Task instructions |
Look below for the line holding "as [alternate]; the" and the line holding "type or none". Repeat those two and everything between, exactly.

Input data |

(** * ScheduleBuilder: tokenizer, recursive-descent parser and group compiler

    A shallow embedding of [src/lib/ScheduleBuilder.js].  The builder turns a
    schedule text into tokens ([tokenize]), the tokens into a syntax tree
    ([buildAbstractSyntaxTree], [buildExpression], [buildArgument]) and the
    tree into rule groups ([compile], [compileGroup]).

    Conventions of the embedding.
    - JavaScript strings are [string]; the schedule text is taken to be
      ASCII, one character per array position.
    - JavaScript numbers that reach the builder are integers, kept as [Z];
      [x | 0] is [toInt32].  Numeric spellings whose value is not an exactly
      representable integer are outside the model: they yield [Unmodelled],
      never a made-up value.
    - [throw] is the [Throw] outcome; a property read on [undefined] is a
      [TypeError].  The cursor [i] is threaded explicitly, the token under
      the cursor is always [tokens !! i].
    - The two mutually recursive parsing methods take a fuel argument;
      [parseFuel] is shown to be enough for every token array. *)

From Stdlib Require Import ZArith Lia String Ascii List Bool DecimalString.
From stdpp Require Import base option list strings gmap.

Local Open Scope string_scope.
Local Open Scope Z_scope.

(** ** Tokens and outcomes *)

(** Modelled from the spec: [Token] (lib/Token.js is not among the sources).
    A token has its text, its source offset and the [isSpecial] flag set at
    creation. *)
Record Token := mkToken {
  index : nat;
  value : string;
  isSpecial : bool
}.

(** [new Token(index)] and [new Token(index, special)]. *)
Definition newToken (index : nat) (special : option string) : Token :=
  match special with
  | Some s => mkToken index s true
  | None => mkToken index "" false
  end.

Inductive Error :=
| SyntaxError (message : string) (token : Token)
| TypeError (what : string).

==

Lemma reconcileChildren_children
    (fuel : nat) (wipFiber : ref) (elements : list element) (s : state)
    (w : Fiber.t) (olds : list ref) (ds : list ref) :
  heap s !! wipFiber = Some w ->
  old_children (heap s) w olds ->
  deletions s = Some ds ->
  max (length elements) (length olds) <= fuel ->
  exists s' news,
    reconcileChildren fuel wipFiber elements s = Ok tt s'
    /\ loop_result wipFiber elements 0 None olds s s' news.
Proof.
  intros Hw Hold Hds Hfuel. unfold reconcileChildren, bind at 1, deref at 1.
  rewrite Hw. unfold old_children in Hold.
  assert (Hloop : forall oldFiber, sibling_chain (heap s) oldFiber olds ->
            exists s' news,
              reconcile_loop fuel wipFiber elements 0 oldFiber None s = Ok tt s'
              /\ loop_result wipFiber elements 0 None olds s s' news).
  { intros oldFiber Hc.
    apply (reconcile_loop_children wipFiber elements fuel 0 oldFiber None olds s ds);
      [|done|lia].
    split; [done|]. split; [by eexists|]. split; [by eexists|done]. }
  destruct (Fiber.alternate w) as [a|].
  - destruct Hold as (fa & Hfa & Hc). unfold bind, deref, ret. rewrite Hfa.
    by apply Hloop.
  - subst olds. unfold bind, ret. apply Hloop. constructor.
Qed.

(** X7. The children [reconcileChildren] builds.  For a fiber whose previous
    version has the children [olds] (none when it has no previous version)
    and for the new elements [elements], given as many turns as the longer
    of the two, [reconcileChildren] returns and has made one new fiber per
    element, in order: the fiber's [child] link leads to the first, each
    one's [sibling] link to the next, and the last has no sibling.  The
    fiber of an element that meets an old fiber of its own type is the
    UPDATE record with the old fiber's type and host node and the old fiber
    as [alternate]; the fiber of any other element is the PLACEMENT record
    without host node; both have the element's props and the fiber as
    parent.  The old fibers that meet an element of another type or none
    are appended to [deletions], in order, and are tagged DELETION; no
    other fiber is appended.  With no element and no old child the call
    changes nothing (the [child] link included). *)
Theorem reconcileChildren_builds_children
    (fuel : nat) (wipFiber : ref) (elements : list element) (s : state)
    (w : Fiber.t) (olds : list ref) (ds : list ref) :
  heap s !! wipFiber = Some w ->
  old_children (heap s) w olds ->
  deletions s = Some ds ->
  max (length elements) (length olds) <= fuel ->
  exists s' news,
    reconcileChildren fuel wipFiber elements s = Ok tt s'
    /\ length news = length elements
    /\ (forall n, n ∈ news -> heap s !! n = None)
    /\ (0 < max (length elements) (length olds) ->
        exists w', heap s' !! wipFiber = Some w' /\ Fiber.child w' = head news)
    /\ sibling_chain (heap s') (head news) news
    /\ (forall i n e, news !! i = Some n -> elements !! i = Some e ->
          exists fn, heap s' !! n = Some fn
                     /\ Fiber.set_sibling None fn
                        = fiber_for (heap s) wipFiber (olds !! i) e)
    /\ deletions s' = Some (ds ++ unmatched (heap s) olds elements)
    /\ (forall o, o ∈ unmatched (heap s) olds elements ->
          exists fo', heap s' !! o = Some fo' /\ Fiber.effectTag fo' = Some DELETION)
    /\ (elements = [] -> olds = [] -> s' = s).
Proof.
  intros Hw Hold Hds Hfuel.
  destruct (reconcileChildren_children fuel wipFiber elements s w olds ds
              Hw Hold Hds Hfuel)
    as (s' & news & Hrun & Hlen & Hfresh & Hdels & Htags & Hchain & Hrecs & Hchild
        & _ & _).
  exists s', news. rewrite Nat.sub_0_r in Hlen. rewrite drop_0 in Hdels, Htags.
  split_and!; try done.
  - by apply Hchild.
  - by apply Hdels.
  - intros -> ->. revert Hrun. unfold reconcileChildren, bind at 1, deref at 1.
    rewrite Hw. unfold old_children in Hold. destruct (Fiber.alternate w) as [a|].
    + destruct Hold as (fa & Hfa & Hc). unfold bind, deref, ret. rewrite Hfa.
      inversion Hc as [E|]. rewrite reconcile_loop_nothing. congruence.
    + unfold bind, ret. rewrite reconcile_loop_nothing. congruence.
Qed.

Result of the task |
    as [alternate]; the fiber of any other element is the PLACEMENT record
    without host node; both have the element's props and the fiber as
    parent.  The old fibers that meet an element of another type or none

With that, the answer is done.